:: What the task requires ::
Nothing should appear in the answer except the lines from the one containing "by destruct (Py.split sep s)." through the end of the listing, repeated exactly.

:: Information given ::
(** No segment of [s.split(sep)] starts with the separator. *)
Lemma split_no_leading_sep (sep : ascii) (s seg : string) :
  seg ∈ Py.split sep s -> Py.startswith (String sep EmptyString) seg = false.
Proof.
  assert (Hc : forall c t, c <> sep ->
                 Py.startswith (String sep EmptyString) (String c t) = false).
  { intros c t Hne. unfold Py.startswith. simpl.
    destruct (ascii_dec sep c); [by subst | done]. }
  revert seg. induction s as [| c s IH]; intros seg Hseg; simpl in Hseg.
  - by apply list_elem_of_singleton in Hseg as ->.
  - case_bool_decide as Hsep.
    + apply elem_of_cons in Hseg as [-> | Hseg]; [done | by apply IH].
    + destruct (Py.split sep s) as [| h t] eqn:Hsp.
      * apply list_elem_of_singleton in Hseg as ->. by apply Hc.
      * apply elem_of_cons in Hseg as [-> | Hseg]; [by apply Hc |].
        apply IH. by right.
Qed.

Lemma split_nonempty (sep : ascii) (s : string) : Py.split sep s <> [].
Proof.
  destruct s as [| c s]; simpl; [done |]. case_bool_decide; [done |].
  by destruct (Py.split sep s).
Qed.


(** A relative name is joined under the directory. *)
Lemma os_path_join_relative (dir name : string) :
  Py.startswith "/" name = false -> dir <> "" -> Py.endswith_char "/" dir = false ->
  Py.os_path_join dir name = dir +:+ "/" +:+ name.
Proof.
  intros Hrel Hdir Hend. unfold Py.os_path_join. rewrite Hrel, Hend.
  by rewrite bool_decide_eq_false_2.
Qed.
End Py_facts.

Section Split_facts.

Lemma split_cons_sep (sep : ascii) (s : string) :
  Py.split sep (String sep s) = EmptyString :: Py.split sep s.
Proof. simpl. by rewrite bool_decide_eq_true_2. Qed.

:: Exercise result ::
  by destruct (Py.split sep s).
Qed.


(** A relative name is joined under the directory. *)
Lemma os_path_join_relative (dir name : string) :
  Py.startswith "/" name = false -> dir <> "" -> Py.endswith_char "/" dir = false ->
  Py.os_path_join dir name = dir +:+ "/" +:+ name.
Proof.
  intros Hrel Hdir Hend. unfold Py.os_path_join. rewrite Hrel, Hend.
  by rewrite bool_decide_eq_false_2.
Qed.
End Py_facts.

Section Split_facts.

Lemma split_cons_sep (sep : ascii) (s : string) :
  Py.split sep (String sep s) = EmptyString :: Py.split sep s.
Proof. simpl. by rewrite bool_decide_eq_true_2. Qed.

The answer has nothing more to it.